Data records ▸
#####

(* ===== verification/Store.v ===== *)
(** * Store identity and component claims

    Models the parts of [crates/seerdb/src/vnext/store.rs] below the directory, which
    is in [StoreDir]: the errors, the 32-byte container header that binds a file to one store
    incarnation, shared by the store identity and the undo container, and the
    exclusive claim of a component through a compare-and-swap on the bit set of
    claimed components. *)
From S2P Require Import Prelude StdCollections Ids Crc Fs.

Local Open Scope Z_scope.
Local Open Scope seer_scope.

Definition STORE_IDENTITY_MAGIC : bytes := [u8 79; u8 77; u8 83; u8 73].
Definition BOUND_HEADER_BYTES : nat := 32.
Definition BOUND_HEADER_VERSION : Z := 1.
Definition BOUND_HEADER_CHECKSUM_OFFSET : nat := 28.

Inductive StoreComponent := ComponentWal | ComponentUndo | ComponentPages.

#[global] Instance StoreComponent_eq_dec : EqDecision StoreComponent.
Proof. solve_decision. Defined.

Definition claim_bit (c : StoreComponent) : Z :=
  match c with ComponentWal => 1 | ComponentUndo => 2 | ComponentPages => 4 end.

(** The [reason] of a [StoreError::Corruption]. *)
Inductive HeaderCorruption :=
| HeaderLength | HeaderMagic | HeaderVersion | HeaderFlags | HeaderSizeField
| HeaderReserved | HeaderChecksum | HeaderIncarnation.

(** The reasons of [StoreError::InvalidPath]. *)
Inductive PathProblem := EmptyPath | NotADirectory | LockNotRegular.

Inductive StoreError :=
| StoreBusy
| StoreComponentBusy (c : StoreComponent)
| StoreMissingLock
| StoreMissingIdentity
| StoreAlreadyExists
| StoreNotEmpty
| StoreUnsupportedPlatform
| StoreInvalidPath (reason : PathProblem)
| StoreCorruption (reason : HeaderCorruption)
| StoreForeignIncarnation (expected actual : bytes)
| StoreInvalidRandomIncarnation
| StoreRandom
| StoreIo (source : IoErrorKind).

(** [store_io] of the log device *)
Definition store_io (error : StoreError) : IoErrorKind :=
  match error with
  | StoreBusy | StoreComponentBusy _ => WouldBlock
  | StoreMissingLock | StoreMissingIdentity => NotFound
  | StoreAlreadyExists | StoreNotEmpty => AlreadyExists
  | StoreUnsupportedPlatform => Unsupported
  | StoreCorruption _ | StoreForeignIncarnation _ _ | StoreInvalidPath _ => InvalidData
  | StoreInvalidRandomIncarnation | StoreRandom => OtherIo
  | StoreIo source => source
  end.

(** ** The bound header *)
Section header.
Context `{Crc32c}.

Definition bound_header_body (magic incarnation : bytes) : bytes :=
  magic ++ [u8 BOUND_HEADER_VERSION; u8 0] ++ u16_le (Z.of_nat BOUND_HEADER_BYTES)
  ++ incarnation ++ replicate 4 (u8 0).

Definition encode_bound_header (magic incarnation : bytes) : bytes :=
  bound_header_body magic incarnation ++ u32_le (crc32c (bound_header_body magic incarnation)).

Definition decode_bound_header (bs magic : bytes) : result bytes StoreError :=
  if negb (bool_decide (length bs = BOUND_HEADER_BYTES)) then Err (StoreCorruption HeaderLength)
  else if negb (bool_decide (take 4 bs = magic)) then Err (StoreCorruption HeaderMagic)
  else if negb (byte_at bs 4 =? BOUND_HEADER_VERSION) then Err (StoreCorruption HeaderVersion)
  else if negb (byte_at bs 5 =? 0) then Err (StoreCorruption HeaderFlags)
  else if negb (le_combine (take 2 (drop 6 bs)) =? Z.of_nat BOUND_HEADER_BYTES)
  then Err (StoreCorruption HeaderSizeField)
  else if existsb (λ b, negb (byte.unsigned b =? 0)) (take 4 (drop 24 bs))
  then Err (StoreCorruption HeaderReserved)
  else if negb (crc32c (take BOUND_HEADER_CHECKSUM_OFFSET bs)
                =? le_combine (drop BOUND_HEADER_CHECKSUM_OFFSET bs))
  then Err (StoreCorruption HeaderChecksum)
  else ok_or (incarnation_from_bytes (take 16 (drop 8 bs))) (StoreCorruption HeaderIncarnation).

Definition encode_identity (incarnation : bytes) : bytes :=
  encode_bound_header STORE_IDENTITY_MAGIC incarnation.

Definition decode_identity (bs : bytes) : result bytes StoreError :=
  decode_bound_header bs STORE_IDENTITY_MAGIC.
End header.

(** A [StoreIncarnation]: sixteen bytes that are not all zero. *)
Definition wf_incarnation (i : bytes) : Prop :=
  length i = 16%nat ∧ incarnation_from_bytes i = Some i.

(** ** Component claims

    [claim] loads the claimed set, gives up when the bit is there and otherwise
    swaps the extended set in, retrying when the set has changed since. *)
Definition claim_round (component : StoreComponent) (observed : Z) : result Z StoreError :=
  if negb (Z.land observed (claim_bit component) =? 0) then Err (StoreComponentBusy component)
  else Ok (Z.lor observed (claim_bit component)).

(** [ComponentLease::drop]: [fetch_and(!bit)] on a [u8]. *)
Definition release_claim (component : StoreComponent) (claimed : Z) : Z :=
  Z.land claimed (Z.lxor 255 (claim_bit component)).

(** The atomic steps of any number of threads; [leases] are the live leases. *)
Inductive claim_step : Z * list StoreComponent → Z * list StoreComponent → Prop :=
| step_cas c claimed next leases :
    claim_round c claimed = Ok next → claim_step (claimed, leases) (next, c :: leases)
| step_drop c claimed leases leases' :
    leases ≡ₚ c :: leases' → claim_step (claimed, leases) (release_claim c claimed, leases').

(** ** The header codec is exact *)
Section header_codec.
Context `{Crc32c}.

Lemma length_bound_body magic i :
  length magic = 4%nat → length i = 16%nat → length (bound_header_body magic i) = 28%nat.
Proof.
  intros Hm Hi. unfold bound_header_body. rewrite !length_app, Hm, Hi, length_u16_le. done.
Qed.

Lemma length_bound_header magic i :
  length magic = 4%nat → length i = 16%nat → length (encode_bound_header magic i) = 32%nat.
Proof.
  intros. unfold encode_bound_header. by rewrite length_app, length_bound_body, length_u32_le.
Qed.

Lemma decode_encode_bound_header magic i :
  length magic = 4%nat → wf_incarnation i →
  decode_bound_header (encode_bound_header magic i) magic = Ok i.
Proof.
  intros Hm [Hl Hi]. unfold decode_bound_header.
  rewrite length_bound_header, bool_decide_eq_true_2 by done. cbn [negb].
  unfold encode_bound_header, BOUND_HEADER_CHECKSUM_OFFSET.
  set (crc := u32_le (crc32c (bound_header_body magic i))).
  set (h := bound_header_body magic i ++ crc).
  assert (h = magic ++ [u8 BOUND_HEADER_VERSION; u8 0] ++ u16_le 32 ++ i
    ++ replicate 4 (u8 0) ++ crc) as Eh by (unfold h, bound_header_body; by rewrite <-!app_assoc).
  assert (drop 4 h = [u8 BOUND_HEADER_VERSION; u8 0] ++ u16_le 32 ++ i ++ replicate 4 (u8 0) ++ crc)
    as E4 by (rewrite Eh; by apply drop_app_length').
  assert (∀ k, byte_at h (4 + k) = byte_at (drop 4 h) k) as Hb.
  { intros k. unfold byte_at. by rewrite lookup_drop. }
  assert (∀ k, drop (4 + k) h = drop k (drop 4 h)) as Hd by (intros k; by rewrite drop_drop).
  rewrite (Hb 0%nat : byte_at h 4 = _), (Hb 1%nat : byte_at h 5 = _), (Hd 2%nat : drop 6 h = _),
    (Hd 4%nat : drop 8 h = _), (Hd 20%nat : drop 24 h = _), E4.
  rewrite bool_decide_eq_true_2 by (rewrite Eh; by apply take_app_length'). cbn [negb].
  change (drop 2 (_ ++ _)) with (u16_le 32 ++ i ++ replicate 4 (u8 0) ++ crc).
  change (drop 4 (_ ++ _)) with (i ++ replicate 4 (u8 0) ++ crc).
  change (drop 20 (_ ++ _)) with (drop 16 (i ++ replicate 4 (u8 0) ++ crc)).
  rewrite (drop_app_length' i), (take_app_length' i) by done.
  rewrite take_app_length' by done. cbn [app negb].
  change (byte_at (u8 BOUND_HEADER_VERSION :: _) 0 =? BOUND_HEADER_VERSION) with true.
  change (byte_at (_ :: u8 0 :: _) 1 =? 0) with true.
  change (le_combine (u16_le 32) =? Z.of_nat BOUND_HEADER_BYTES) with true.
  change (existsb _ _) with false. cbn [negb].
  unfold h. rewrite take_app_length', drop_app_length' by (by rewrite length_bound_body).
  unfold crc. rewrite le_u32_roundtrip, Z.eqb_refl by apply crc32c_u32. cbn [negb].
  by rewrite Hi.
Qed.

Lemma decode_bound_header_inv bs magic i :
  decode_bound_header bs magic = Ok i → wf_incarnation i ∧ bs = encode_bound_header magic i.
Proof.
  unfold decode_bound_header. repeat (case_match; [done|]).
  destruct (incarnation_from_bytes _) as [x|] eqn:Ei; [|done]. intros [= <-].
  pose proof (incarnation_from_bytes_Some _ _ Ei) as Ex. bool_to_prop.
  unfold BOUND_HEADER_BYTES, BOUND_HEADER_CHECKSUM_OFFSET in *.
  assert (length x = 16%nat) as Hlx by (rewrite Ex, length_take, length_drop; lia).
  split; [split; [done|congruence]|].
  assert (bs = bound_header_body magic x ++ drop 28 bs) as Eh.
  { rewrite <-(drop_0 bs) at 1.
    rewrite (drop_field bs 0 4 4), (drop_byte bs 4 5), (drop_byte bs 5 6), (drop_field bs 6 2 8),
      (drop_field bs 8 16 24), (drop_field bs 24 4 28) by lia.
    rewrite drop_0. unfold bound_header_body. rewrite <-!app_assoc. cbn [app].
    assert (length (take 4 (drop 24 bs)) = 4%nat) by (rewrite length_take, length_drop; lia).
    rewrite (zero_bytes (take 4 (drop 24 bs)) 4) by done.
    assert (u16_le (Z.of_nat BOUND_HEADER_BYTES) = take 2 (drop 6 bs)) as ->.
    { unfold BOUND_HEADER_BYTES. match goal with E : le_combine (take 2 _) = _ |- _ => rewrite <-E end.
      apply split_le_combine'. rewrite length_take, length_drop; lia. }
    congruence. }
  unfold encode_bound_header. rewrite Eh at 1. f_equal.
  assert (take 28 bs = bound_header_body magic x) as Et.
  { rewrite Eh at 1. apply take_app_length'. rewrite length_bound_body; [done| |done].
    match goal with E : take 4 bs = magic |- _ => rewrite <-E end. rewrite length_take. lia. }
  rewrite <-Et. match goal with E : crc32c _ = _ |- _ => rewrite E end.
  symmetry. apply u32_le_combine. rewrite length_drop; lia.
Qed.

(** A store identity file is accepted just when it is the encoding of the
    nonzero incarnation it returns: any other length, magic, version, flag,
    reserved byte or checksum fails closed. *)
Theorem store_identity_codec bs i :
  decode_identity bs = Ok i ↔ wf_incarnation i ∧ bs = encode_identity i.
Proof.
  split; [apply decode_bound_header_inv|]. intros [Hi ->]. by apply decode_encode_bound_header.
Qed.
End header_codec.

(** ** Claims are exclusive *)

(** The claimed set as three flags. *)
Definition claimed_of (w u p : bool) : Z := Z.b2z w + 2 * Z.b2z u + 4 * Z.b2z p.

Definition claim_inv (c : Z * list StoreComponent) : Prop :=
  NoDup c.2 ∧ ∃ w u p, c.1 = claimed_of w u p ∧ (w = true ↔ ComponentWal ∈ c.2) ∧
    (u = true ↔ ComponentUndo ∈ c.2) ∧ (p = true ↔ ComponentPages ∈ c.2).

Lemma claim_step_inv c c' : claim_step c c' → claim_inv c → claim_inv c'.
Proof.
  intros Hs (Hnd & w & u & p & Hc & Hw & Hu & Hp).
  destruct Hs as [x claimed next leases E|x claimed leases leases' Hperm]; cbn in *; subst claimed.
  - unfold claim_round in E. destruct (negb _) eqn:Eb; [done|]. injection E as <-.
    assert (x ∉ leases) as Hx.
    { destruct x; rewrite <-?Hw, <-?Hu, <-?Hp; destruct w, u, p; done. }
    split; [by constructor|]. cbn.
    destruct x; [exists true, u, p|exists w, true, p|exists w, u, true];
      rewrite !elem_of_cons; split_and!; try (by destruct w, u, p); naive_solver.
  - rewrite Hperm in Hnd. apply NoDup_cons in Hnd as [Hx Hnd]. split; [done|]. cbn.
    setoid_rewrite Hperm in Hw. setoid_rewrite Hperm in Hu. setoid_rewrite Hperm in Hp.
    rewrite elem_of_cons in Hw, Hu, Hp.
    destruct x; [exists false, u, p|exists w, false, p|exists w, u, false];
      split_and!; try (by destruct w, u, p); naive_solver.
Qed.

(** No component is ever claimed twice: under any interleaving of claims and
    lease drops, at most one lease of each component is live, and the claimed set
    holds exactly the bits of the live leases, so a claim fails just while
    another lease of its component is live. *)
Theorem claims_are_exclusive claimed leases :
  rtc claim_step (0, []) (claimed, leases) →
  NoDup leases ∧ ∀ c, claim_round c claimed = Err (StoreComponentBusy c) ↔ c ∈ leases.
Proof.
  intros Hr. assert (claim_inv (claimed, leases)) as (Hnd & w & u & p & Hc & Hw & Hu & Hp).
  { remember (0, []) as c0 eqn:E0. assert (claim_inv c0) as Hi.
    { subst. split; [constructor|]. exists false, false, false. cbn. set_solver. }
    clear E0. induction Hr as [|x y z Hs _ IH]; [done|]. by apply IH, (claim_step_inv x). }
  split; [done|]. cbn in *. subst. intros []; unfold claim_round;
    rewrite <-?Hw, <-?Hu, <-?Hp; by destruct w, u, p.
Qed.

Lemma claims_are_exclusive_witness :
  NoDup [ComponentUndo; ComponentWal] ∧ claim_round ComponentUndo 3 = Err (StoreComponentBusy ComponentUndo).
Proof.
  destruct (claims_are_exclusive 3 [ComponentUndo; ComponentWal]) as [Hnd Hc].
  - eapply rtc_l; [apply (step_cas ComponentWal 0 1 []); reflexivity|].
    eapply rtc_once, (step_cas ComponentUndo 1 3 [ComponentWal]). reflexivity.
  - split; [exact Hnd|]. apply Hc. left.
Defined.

#####

The line above containing "match goal with E : take", the line containing "Theorem store_identity_codec bs", and every line between them are to be transcribed exactly; no other line is wanted.

    match goal with E : take 4 bs = magic |- _ => rewrite <-E end. rewrite length_take. lia. }
  rewrite <-Et. match goal with E : crc32c _ = _ |- _ => rewrite E end.
  symmetry. apply u32_le_combine. rewrite length_drop; lia.
Qed.

(** A store identity file is accepted just when it is the encoding of the
    nonzero incarnation it returns: any other length, magic, version, flag,
    reserved byte or checksum fails closed. *)
Theorem store_identity_codec bs i :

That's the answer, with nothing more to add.